Araba koltuğu; Hastaneden evinize giderken ve bundan sonraki yolculuklarınızda yeni doğan bebekler için olan araba koltuğu kullanın.

Ziyaretler; ilk haftalarda yorucu ziyaretlerden kaçının. Bebek bakımı zor da olsa en kolay biçimde evde yapılır. Bebeği kalabalık gurupların içerisine sokmayın. Unutmayın, özellikle kış aylarında, kapalı ortamlarda, virüslerin neden olduğu üst solunum yolu enfeksiyonlarına çok sık rastlanır. Bebeğin hastalanmaması için öptürmeyin, kalabalıklara sokmayın, ufak çocuklardan uzak tutun. Annenin de lohusa döneminde kendini iyi koruması gerekir.

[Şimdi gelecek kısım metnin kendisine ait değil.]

Definition close_notify_record : bytes := [21; 3; 3; 0; 2; 1; 0].
Definition close_notify_message : message := {| typ := Known Alert; version := Known TLSv1_2; payload := [1; 0] |}.
Lemma turn_close_notify neg (l : RecordLayer (K:=cipher)) : decrypt_state l <> Active ->
  spec_turn neg (plain_todo close_notify_record) l = (Some (plain_result close_notify_message), plain_todo [], l).
Proof.
  intros Hl. unfold spec_turn, plain_todo. cbn [sp_error sp_pending]. unfold spec_record. cbn [sp_todo sp_pending].
  assert (opaque_outcome close_notify_record = Ok (close_notify_message, 7%nat)) as -> by (vm_compute; reflexivity).
  match goal with |- context [if ?c then _ else _] => destruct c end; [reflexivity|]. unfold decrypt_incoming. rewrite bool_decide_eq_false_2 by done. reflexivity.
Qed.
(** The record is read and processed, and leaves the connection stuck. *)
Lemma close_notify_sticks x : opening [] x ->
  exists x1 io x', read_tls (Some close_notify_record) x = (Ok 7%nat, x1) /\ process_new_packets handle x1 = Some (Ok io, x') /\ stuck x'.
Proof.
  intros [[st Hst] Hh Hcl Hop Hun Hd [bd Hq]]. destruct x as [st0 data c d0]. cbn [core_state core_data common_state message_deframer] in *. subst st0 d0.
  assert (is_empty (sendable_tls c) = true) as He by by apply (abstracts_empty _ _ Hq).
  assert (is_full (received_plaintext c) = false) as Hfull by (unfold is_full, is_empty, len in *; destruct (VecBuf.chunks (received_plaintext c)); [by destruct (limit _)|done]).
  assert ((read_from (Some close_notify_record) new_deframer).1 = Ok 7%nat) as Hn by (vm_compute; reflexivity).
  pose proof (read_refines new_deframer no_bytes close_notify_record repr_new) as Hr. destruct (read_from (Some close_notify_record) new_deframer) as [r d] eqn:Hf.
  cbn [fst] in Hn. subst r. destruct Hr as [Hr _]. change (more no_bytes (take 7 close_notify_record)) with (plain_todo close_notify_record) in Hr.
  set (x := {| core_state := inl st; core_data := data; common_state := c; message_deframer := d |} : core). exists x.
  pose proof (turn_close_notify (negotiated_version c) (record_layer c) Hcl) as Ht.
  destruct (deframe_turn (set_state x (inr Error.HandshakeNotComplete)) _ _ _ _ Hr Ht) as (d1 & Hd1 & Hp).
  destruct (repr_wf_spec _ _ Hr) as [_ Hu]. assert (exists k, d_used d = S (S k)) as [k Hk] by (exists (d_used d - 2)%nat; change (weight (plain_todo close_notify_record)) with 7%nat in Hu; lia).
  set (c1 := set_aligned_handshake true (set_record_layer (record_layer c) c) : CommonState (K:=cipher)).
  assert (deframe (set_state x (inr Error.HandshakeNotComplete)) = (Ok (Some close_notify_message), {| core_state := inr Error.HandshakeNotComplete; core_data := data; common_state := c1; message_deframer := d1 |}))
    as Hdf by (unfold deframe; rewrite Hp; reflexivity).
  assert (process_msg handle close_notify_message st data c1 = (data, (Ok st, set_has_received_close_notify true c1))) as Hm by reflexivity.
  destruct (deframe_wait ({| core_state := inr Error.HandshakeNotComplete; core_data := data; common_state := set_has_received_close_notify true c1; message_deframer := d1 |} : core) [] Hd1
    (turn_empty _ _)) as (d2 & Hd2 & Hw).
  eexists _, _. split; [unfold read_tls; cbn [common_state message_deframer]; by rewrite Hfull, Hf|]. unfold process_new_packets. cbn [core_state x message_deframer]. rewrite Hk. cbn [process_loop]. rewrite Hdf.
  unfold on_message. cbn [common_state core_data]. rewrite Hm. unfold set_context. cbn [core_state message_deframer]. rewrite Hw. split; [reflexivity|].
  split; [by exists st|exact Hh|reflexivity|exact He|exact Hd2].
Qed.
(** The first turn, on a transport that takes the queue and then gives the alert. *)
Lemma first_turn q x io rest : opening q x -> accepts io = [] -> flushes io = [] -> inbound io = Data close_notify_record :: rest ->
  exists x', stuck x' /\ let r := Some (Again false 7 (length q) x' {| inbound := rest; accepts := []; flushes := []; outbound := outbound io ++ q |}) in
  (forall fuel, complete_turn fuel false 0 0 x io = None \/ complete_turn fuel false 0 0 x io = r) /\ (forall fuel, (length q <= fuel)%nat -> complete_turn fuel false 0 0 x io = r).
Proof.
  intros [Hst Hh Hcl Hop Hun Hd [bd Hq]] Ha Hf Hi. destruct (write_loop_all q x io 0 bd Ha Hq) as (b & Hb & Hw). cbv zeta in Hw. cbn [Nat.add] in Hw.
  assert (opening [] (with_queue x b)) as Hop'. { split; try done. exists (limit b). split; [|split; [done|]]; unfold is_empty in Hb; destruct b as [[|] ?]; try done; by apply Forall_nil. }
  destruct (close_notify_sticks _ Hop') as (x1 & o & x' & Hr & Hp & Hx). exists x'. split; [done|]. cbv zeta.
  assert (forall fuel, write_loop fuel 0 x io = Some (Ok (length q), with_queue x b, takes_all q io) ->
    complete_turn fuel false 0 0 x io = Some (Again false 7 (length q) x' {| inbound := rest; accepts := []; flushes := []; outbound := outbound io ++ q |})) as Ht.
  { intros fuel E. unfold complete_turn. rewrite E, Hh. cbn [mbind option_bind negb andb]. unfold flush_step, takes_all. cbn [flushes inbound accepts outbound]. rewrite Hf, Hi. cbn [head default negb drop read_loop].
    assert (wants_read (common_state (with_queue x b)) = true) as -> by (unfold wants_read, with_queue; cbn; by rewrite Hun, Hop, Hb, orb_true_r).
    rewrite Hr. cbn [length close_notify_record Nat.ltb Nat.leb mbind option_bind]. rewrite Hp. cbn [mbind option_bind]. rewrite (stuck_handshaking _ Hx). cbn [negb andb orb].
    by rewrite bool_decide_eq_false_2 by done. }
  destruct Hw as [Hw1 Hw2]. split; [|intros fuel Hfu; by apply Ht, Hw2]. intros fuel. destruct (Hw1 fuel) as [E|E]; [left; unfold complete_turn; by rewrite E|right; by apply Ht].
Qed.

Yenidoğan bebeklerde görülebilen hastalıklar nelerdir?

Sarılık, konak ve pamukçuk yeni doğan bebeklerde sıklıkla görülen rahatsızlıklardır ve doğru bakım ile zaman içinde geçerler. Sarılık doğumdan 24 saat sonra görülür ve bebeğin göz ve yüzünde sararma olarak kendini gösterir ve doktor kontrolünde birkaç hafta içinde geçer.

Pamukçuk bebeğin ağzında ve dilinde beyaz lezyonlardır. Bu hastalık bebeğin iştahının azalmasına ve huysuzlaşmasına neden olur, tedavisi için doktora başvurulmalıdır. Konak ise bebeğin başının ön tarafında ve bıngıldak bölgesinde oluşan sarı renkli kabuklardır ve temizlenmesi gerekir. Bu sık görülen rahatsızlıklar endişelenilmemesi gereken çoğu bebekte görülen rahatsızlıklardır.

Bunların yanında anne babanın 6-7 saat uyanmama, bebeğin hareketlerinde azalma, vücuda yayılan veya üçüncü haftadan sonra devam eden sarılık, 37,5 derece üzerindeki ateş, göbekte akıntı veya kanama, günde 3-4 kez bezin dışına çıkan sıvı dışkı gibi durumlarda hemen doktora başvurması gerekir.